** ENTRIES SUPPLIED **
########################################

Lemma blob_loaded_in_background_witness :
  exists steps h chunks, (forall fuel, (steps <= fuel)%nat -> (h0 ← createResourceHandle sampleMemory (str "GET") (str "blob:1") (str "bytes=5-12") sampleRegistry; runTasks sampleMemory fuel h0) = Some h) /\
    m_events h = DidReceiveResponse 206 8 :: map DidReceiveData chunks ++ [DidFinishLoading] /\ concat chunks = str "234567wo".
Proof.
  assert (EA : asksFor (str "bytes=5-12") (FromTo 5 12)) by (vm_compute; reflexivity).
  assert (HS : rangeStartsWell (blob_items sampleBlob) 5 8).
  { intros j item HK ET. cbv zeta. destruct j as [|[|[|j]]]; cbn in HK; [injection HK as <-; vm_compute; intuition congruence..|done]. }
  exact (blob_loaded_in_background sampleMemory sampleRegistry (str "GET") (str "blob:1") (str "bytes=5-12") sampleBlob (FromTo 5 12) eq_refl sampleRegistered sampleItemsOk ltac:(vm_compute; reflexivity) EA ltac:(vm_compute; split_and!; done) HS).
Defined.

########################################

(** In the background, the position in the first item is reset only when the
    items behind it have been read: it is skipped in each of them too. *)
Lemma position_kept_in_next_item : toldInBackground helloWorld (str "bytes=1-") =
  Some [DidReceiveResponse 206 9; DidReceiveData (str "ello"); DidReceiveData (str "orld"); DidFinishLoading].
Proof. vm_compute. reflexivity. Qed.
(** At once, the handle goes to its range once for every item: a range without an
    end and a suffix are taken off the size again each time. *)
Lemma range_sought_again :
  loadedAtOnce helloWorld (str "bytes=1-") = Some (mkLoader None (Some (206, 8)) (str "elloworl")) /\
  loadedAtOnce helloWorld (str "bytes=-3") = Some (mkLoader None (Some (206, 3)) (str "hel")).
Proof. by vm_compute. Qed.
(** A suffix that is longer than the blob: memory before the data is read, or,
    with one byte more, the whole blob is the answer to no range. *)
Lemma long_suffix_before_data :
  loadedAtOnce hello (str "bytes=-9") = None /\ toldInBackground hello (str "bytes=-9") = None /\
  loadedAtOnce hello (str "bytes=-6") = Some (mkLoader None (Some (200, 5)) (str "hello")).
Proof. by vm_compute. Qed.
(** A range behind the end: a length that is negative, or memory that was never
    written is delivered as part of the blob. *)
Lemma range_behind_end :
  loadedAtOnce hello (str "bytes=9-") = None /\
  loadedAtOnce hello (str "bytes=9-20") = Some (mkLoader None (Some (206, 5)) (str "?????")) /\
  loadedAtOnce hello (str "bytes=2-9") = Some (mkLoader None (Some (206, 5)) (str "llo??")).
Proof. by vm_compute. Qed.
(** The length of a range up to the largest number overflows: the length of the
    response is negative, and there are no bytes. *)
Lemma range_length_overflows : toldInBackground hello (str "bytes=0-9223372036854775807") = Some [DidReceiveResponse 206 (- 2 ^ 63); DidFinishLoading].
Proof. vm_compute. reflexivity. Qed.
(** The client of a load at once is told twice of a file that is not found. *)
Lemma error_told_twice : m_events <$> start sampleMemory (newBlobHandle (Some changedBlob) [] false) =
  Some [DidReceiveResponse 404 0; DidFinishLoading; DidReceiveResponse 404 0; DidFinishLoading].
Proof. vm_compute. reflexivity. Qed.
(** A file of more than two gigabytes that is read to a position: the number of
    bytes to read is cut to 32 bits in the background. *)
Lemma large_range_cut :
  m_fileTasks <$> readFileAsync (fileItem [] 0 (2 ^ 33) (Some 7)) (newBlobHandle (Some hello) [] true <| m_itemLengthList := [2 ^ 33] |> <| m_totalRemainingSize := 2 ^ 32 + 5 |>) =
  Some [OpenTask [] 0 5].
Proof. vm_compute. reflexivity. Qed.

########################################

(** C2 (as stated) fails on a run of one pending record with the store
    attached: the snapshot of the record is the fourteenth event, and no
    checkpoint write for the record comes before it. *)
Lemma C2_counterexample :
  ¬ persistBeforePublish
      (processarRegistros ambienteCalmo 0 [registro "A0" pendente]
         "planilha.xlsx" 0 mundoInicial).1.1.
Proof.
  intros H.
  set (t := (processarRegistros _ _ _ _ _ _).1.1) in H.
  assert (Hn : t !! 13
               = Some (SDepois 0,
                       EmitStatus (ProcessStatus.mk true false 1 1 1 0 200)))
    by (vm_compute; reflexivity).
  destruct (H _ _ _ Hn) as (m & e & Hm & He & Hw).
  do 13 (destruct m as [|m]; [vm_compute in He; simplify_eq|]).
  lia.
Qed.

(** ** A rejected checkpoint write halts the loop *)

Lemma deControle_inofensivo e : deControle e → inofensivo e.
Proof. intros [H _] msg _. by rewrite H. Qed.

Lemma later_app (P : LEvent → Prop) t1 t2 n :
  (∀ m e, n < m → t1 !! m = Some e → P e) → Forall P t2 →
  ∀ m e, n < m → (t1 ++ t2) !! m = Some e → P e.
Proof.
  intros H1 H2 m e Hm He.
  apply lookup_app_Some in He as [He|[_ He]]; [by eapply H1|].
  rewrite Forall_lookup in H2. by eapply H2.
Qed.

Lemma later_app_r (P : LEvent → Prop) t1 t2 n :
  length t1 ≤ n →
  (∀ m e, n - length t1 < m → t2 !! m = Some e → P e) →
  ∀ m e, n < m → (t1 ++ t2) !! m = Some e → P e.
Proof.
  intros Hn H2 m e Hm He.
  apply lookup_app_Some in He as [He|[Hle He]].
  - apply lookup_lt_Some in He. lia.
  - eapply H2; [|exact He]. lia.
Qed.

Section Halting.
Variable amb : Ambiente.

########################################

** WHAT IS EXPECTED **
From the listing above, the lines starting with the one that has "(∀ m e, n - length" and running through the one that has "Variable amb : Ambiente." should be copied exactly, ends included.

** YOUR RESPONSE **
  (∀ m e, n - length t1 < m → t2 !! m = Some e → P e) →
  ∀ m e, n < m → (t1 ++ t2) !! m = Some e → P e.
Proof.
  intros Hn H2 m e Hm He.
  apply lookup_app_Some in He as [He|[Hle He]].
  - apply lookup_lt_Some in He. lia.
  - eapply H2; [|exact He]. lia.
Qed.

Section Halting.
Variable amb : Ambiente.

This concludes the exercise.